The Goal: Click a Button, Get Markers
The idea behind BeatMarker is simple enough to explain in one sentence: you select an audio clip in your Adobe timeline, click a button, and the plugin places colored markers on every beat of the music. No manual tapping, no external tools, no subscription.
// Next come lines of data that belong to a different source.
(** The SACK walk leaves the options and the left edge of the window alone. *)
Definition opt_una sk := (rx_opt (tp sk), snd_una (tp sk)).
Lemma fragment_ou sk i n mss : opt_una (snd (tcp_fragment sk i n mss)) = opt_una sk.
Proof using XL.
  pose proof (fragment_ctl sk i n mss) as E. unfold opt_una. set (s := snd (tcp_fragment sk i n mss)) in *. clearbody s. unfold ctl in E. by injection E as -> _ _ _ -> _ _ _.
Qed.
Lemma match_skb_ou sk b s e : opt_una (snd (tcp_match_skb_to_sack sk b s e)) = opt_una sk.
Proof using XL.
  unfold tcp_match_skb_to_sack. cbn zeta. case_if_as H1; [|done]. case_if_as H2; [done|]. case_if_as H3; [done|].
  match goal with |- context [tcp_fragment sk ?i ?n ?m] => pose proof (fragment_ou sk i n m) as E; destruct (tcp_fragment sk i n m) as [err sk1] end. by case_if_as H4.
Qed.
Lemma sacktag_one_ou b sk st dup n : opt_una (snd (fst (tcp_sacktag_one b sk st dup n))) = opt_una sk.
Proof using Type.
  unfold tcp_sacktag_one, account_dsack. set (p := if dup && _ then _ else (sk, st)). assert (E : opt_una (fst p) = opt_una sk) by (unfold p; by cases_if). destruct p as [sk1 st1]. cbn [fst] in E. rewrite <- E. clear E.
  case_if_as H1; [done|]. set (q := if negb (has (sacked b) TCPCB_SACKED_ACKED) then _ else _). assert (E : opt_una (snd (fst q)) = opt_una sk1).
  { unfold q. case_if_as H2; [|done]. unfold clear_lost. cbn zeta. set (r := if has (sacked b) TCPCB_SACKED_RETRANS then _ else _). assert (E : opt_una (snd (fst r)) = opt_una sk1) by (unfold r; by cases_if).
    destruct r as [[t sk2] st2]. cbn in E. rewrite <- E. cbn [fst snd]. unfold count_sacked. cbn zeta. destruct (hint_seq _ _); by cases_if. }
  destruct q as [[t sk2] st2]. cbn [fst snd] in E. rewrite <- E. by case_if_as H3.
Qed.
Lemma advance_ou sk b : opt_una (tcp_advance_highest_sack sk b) = opt_una sk.
Proof using HL. by rewrite advance_highest_spec. Qed.
Lemma eaten_ou sk prev b : opt_una (shifted_eaten sk prev b) = opt_una sk.
Proof using HL.
  unfold shifted_eaten, sk_wmem_free_skb, sk_mem_uncharge. cbn zeta. rewrite advance_highest_spec. cases_if; done.
Qed.
Lemma shifted_skb_ou sk prev b st n sh mss dup r : tcp_shifted_skb sk prev b st n sh mss dup = Some r -> opt_una (snd (fst r)) = opt_una sk.
Proof using HL.
  unfold tcp_shifted_skb. case_if_as H1; [done|]. cbn zeta. set (sk1 := if is_hint _ _ then _ else sk). assert (E : opt_una sk1 = opt_una sk) by (unfold sk1; by case_match). rewrite <- E. clear E. clearbody sk1.
  case_if_as H2; [done|]. destruct (shifted_update _ _ _ _ _) as [p' b']. match goal with |- context [tcp_sacktag_one ?b ?s ?t ?d ?n] => pose proof (sacktag_one_ou b s t d n) as E; destruct (tcp_sacktag_one b s t d n) as [[tags sk2] st2] end.
  cbn [fst snd] in E. case_if_as H3; [case_if_as H4; [done|]|]; intros [= <-]; cbn [fst snd]; [exact E|rewrite eaten_ou; exact E].
Qed.
Lemma shift_next_ou sk pi st n mss r : shift_next sk pi st n mss = Some r -> opt_una (fst (fst r)) = opt_una sk.
Proof using HL.
  unfold shift_next. case_if_as H1; [by intros [= <-]|]. destruct (tcp_write_queue_next sk pi ≫= wq_get sk) as [b|]; [|by intros [= <-]]. destruct (wq_get sk pi) as [p|]; [|by intros [= <-]].
  case_if_as H2; [by intros [= <-]|]. destruct (skb_shift p b (len b)) as [[p' b']|]; [|by intros [= <-]]. destruct (tcp_shifted_skb _ _ _ _ _ _ _ _) as [[[e sk1] st1]|] eqn:E; [|done].
  intros [= <-]. exact (shifted_skb_ou _ _ _ _ _ _ _ _ _ E).
Qed.
Lemma shift_data_ou sk b st s e dup r : tcp_shift_skb_data sk b st s e dup = Some r -> opt_una (snd (fst r)) = opt_una sk.
Proof using HL.
  unfold tcp_shift_skb_data. cbn zeta. do 5 (case_if_as H; [by intros [= <-]|clear H]). destruct (tcp_write_queue_prev sk (skb_id b) ≫= wq_get sk) as [p|]; [|by intros [= <-]]. case_if_as H1; [by intros [= <-]|].
  destruct (shift_amount p b s e) as [| | |n pc mss]; [by intros [= <-]|by intros [= <-]|done|]. destruct (skb_shift p b n) as [[p' b']|]; [|by intros [= <-]].
  destruct (tcp_shifted_skb _ _ _ _ _ _ _ _) as [[[eaten sk1] st1]|] eqn:E; [|done]. apply shifted_skb_ou in E. cbn [fst snd] in E. destruct eaten; [|by intros [= <-]].
  destruct (shift_next _ _ _ _ _) as [[[sk2 st2] pc2]|] eqn:E2; [|done]. apply shift_next_ou in E2. intros [= <-]. cbn in *. congruence.
Qed.
Lemma walk_ou fuel : forall cur sk nd st s e dup r, tcp_sacktag_walk fuel cur sk nd st s e dup = Some r -> opt_una (snd (fst r)) = opt_una sk.
Proof using HL XL.
  induction fuel as [|fuel IH]; intros cur sk nd st s e dup r; cbn [tcp_sacktag_walk]; [by intros [= <-]|]. destruct (cur ≫= wq_get sk) as [b|]; [|by intros [= <-]]. cbn zeta.
  case_if_as H1; [by intros [= <-]|]. case_if_as H2; [by intros [= <-]|]. assert (Ed : opt_una (snd (walk_dup sk b nd dup)) = opt_una sk).
  { unfold walk_dup. destruct nd as [d|]; [|done]. case_if_as H3; [|done]. pose proof (match_skb_ou sk b (start_seq d) (sb_end_seq d)) as E. destruct (tcp_match_skb_to_sack _ _ _ _) as [k sk1]. exact E. }
  destruct (walk_dup sk b nd dup) as [[k dup'] sk1]. cbn [snd] in Ed. rewrite <- Ed. clear Ed. set (b1 := default b _). clearbody b1. destruct (walk_shift sk1 b1 st s e dup' k) as [[[act sk2] st2]|] eqn:Ew; [|done].
  assert (E2 : opt_una sk2 = opt_una sk1).
  { revert Ew. unfold walk_shift. case_if_as H3; [|by intros [= _ <- _]]. destruct (tcp_shift_skb_data _ _ _ _ _ _) as [[[d sk3] st3]|] eqn:E; [|done]. apply shift_data_ou in E. cbn [fst snd] in E. rewrite <- E.
    destruct d; [|by intros [= _ <- _]|by intros [= _ <- _]]. pose proof (match_skb_ou sk3 b1 s e) as Em. destruct (tcp_match_skb_to_sack _ _ _ _) as [k2 sk4]. intros [= _ <- _]. exact Em. }
  rewrite <- E2. clear E2 Ew. destruct act as [pi|k2]; [apply IH|]. case_if_as H3; [by intros [= <-]|]. set (b2 := default b1 _). clearbody b2.
  assert (Et : opt_una (fst (walk_tag sk2 b2 st2 dup' k2)) = opt_una sk2).
  { unfold walk_tag. case_if_as H4; [|done]. pose proof (sacktag_one_ou b2 sk2 st2 dup' (tcp_skb_pcount b2)) as E. destruct (tcp_sacktag_one _ _ _ _ _) as [[tags sk3] st3]. cbn [fst snd] in *. rewrite <- E. case_if_as H5; [|done]. by rewrite advance_ou. }
  destruct (walk_tag sk2 b2 st2 dup' k2) as [sk3 st3]. cbn [fst] in Et. rewrite <- Et. apply IH.
Qed.
Lemma maybe_skipping_ou fuel cur sk nd st s r : tcp_maybe_skipping_dsack fuel cur sk nd st s = Some r -> opt_una (snd (fst r)) = opt_una sk.
Proof using HL XL. unfold tcp_maybe_skipping_dsack. destruct nd as [d|]; [|by intros [= <-]]. case_if_as H1; [|by intros [= <-]]. destruct (tcp_sacktag_skip _ _ _ _). apply walk_ou. Qed.
Lemma block_cached_ou sk st cur blk s e nd dup r : block_cached sk st cur blk s e nd dup = Some r -> opt_una (snd (fst r)) = opt_una sk.
Proof using HL XL.
  unfold block_cached. set (hd := if before s _ then _ else _). assert (Hhd : forall x, hd = Some x -> opt_una (snd (fst x)) = opt_una sk).
  { intros x. subst hd. case_if_as H2; [|by intros [= <-]]. destruct (tcp_sacktag_skip _ _ _ _). apply walk_ou. }
  destruct hd as [[[cu1 sk1] st1]|]; [|done]. pose proof (Hhd _ eq_refl) as E1. cbn [fst snd] in E1. rewrite <- E1. case_if_as H2; [by intros [= <-]|].
  destruct (tcp_maybe_skipping_dsack _ _ _ _ _ _) as [[[cu2 sk2] st2]|] eqn:Em; [|done]. apply maybe_skipping_ou in Em. cbn [fst snd] in Em. rewrite <- Em. case_if_as H3; [destruct (highest_sack _)|destruct (tcp_sacktag_skip _ _ _ _)]; by intros [= <-].
Qed.
Lemma blocks_ou fuel : forall sp i cache cur sk st fd first r, sack_blocks_loop fuel sp i cache cur sk st fd first = Some r -> opt_una (fst r) = opt_una sk.
Proof using HL XL.
  induction fuel as [|fuel IH]; intros sp i cache cur sk st fd first r; cbn [sack_blocks_loop]; [by intros [= <-]|]. destruct sp as [|b rest]; [by intros [= <-]|]. cbn zeta.
  match goal with |- context [match ?x with (act, later) => _ end] => set (al := x) end.
  assert (Hal : forall r, fst al = Some r -> opt_una (snd (fst r)) = opt_una sk).
  { intros x. subst al. match goal with |- context [block_entry sk ?t cur ?s] => destruct (block_entry sk t cur s) as [a t'] end.
    destruct (skip_early _ _) as [|c later]; [by intros [= <-]|]. case_if_as H1; [apply block_cached_ou|by intros [= <-]]. }
  destruct al as [act later]. cbn [fst] in Hal. set (walked := match act with Some (BaWalk _, _, _) => _ | _ => _ end).
  assert (Hw : forall r, walked = Some r -> opt_una (snd (fst r)) = opt_una sk).
  { intros x. subst walked. destruct act as [[[a k0] t0]|]; [|done]. pose proof (Hal _ eq_refl) as E0. destruct a; try (by intros [= <-]).
    destruct (tcp_sacktag_walk _ _ _ _ _ _ _ _) as [[[cu k] t]|] eqn:Ew; [|done]. apply walk_ou in Ew. intros [= <-]. cbn in *. congruence. }
  destruct walked as [[[a sk1] st1]|]; [|done]. pose proof (Hw _ eq_refl) as E1. cbn [fst snd] in E1. destruct a; try (intros E; apply IH in E; congruence). by intros [= <-].
Qed.
Lemma lost_retrans_ou sk : opt_una (tcp_mark_lost_retrans sk) = opt_una sk.
Proof using Type.
  assert (Hl : forall ids s cnt low upto, opt_una (fst (lost_retrans_loop ids s cnt low upto)) = opt_una s).
  { induction ids as [|i ids IH]; intros s cnt low upto; cbn [lost_retrans_loop]; [done|]. destruct (wq_get s i) as [b|]; [|done]. do 2 (case_if_as H; [done|clear H]). do 2 (case_if_as H; [apply IH|clear H]). case_if_as H; [|apply IH].
    rewrite IH. unfold tcp_skb_mark_lost_uncond_verify, count_lost, tcp_verify_retransmit_hint. cbn zeta. destruct (hint_seq _ _); by cases_if. }
  unfold tcp_mark_lost_retrans. cbn zeta. case_if_as H; [done|]. match goal with |- context [lost_retrans_loop ?i ?s ?c ?l ?u] => pose proof (Hl i s c l u) as E; destruct (lost_retrans_loop i s c l u) as [sk1 low] end. by case_if_as H2.
Qed.
Lemma sacktag_step sk ack una flag sk' : score sk -> tcp_sacktag_write_queue sk ack una = Some (flag, sk') -> step sk sk'.
Proof using TL PL SL HL SH FR XL.
  intros Hs Hr. split; [by eapply sacktag_write_queue_kept|]. revert Hr. unfold tcp_sacktag_write_queue. cbn zeta. set (sk0 := if _ =? 0 then tcp_highest_sack_reset _ else sk).
  assert (E0 : opt_una sk0 = opt_una sk) by (unfold sk0; case_match; [by rewrite highest_reset_spec|done]). clearbody sk0.
  assert (E1 : (sacking sk0 -> sacking (snd (tcp_check_dsack sk0 ack (sack_option ack) una))) /\ snd_una (tp (snd (tcp_check_dsack sk0 ack (sack_option ack) una))) = snd_una (tp sk0)).
  { unfold tcp_check_dsack, tcp_dsack_seen, sacking. cbn zeta. cases_if; (split; [|done]); intros Hb; cbn; rewrite ?testbit_bset, ?Hb; done. }
  destruct (tcp_check_dsack _ _ _ _) as [dup sk1]. cbn [snd] in E1. destruct E1 as [Ea Eb]. unfold opt_una in E0. injection E0 as X1 X2.
  assert (E2 : (sacking sk -> sacking sk1) /\ snd_una (tp sk1) = snd_una (tp sk)) by (split; [intros H; apply Ea; unfold sacking; by rewrite X1|congruence]). clear Ea Eb X1 X2 sk0.
  case_if_as H2; [by intros [= _ <-]|]. case_if_as H3; [by intros [= _ <-]|]. destruct (collect_sacks _ _ _ _ _ _ _ _) as [sp first]. destruct (bubble_sort _ _ _) as [sp' first'].
  destruct (sack_blocks_loop _ _ _ _ _ _ _ _ _) as [[sk2 st2]|] eqn:E; [|done]. apply blocks_ou in E. cbn [fst] in E. intros [= _ <-]. unfold sacktag_finish. cbn zeta.
  match goal with |- context [tcp_mark_lost_retrans ?s] => pose proof (lost_retrans_ou s) as E4; set (sk4 := tcp_mark_lost_retrans s) in * end. change (opt_una (sk2 <| tp; recv_sack_cache := _ |>)) with (opt_una sk2) in E4. clearbody sk4.
  unfold opt_una in E, E4. injection E as Y1 Y2. injection E4 as Z1 Z2. destruct E2 as [Ea Eb]. assert (E5 : (sacking sk -> sacking sk4) /\ snd_una (tp sk4) = snd_una (tp sk)) by (split; [intros H; unfold sacking; rewrite Z1, Y1; by apply Ea|congruence]).
  case_if_as H4; [|done]. destruct E5 as [Ec Ed]. rewrite <- Ed. unfold tcp_update_reordering, tcp_disable_fack, sacking in *. split; [|by cases_if]. intros H. specialize (Ec H). case_match; [|done].
  assert (Eb' : Z.testbit (bclr (sack_ok (rx_opt (tp sk4))) 2) 0 = true) by (rewrite testbit_bclr by lia; by rewrite Ec). case_match; exact Eb'.
Qed.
The implementation is the interesting part. Claude Code needed to decode audio files — WAV and MP3 — entirely inside an Adobe plugin environment, extract beats with high accuracy, and do it fast enough that the editor doesn't sit waiting. No server. No AI model. No cloud API. Just JavaScript running locally in a sandboxed plugin panel.
This is the story of how that pipeline was built, what worked, what catastrophically failed, and what the final numbers look like.
Why Not Just Use the Web Audio API?
The obvious approach is AudioContext.decodeAudioData() — it's the standard Web Audio way to decode audio files. It handles WAV, MP3, AAC, everything. You pass it an ArrayBuffer, it gives you back a decoded PCM AudioBuffer. Clean, fast, battle-tested.
In UXP (Adobe Premiere Pro plugins), AudioContext doesn't exist. The entire Web Audio API is absent. Claude Code confirmed this by checking:
typeof AudioContext // "undefined"
typeof webkitAudioContext // "undefined"
This meant building a complete audio decoding pipeline from scratch, in pure JavaScript, with no browser APIs. Every byte of the audio file has to be read and interpreted manually.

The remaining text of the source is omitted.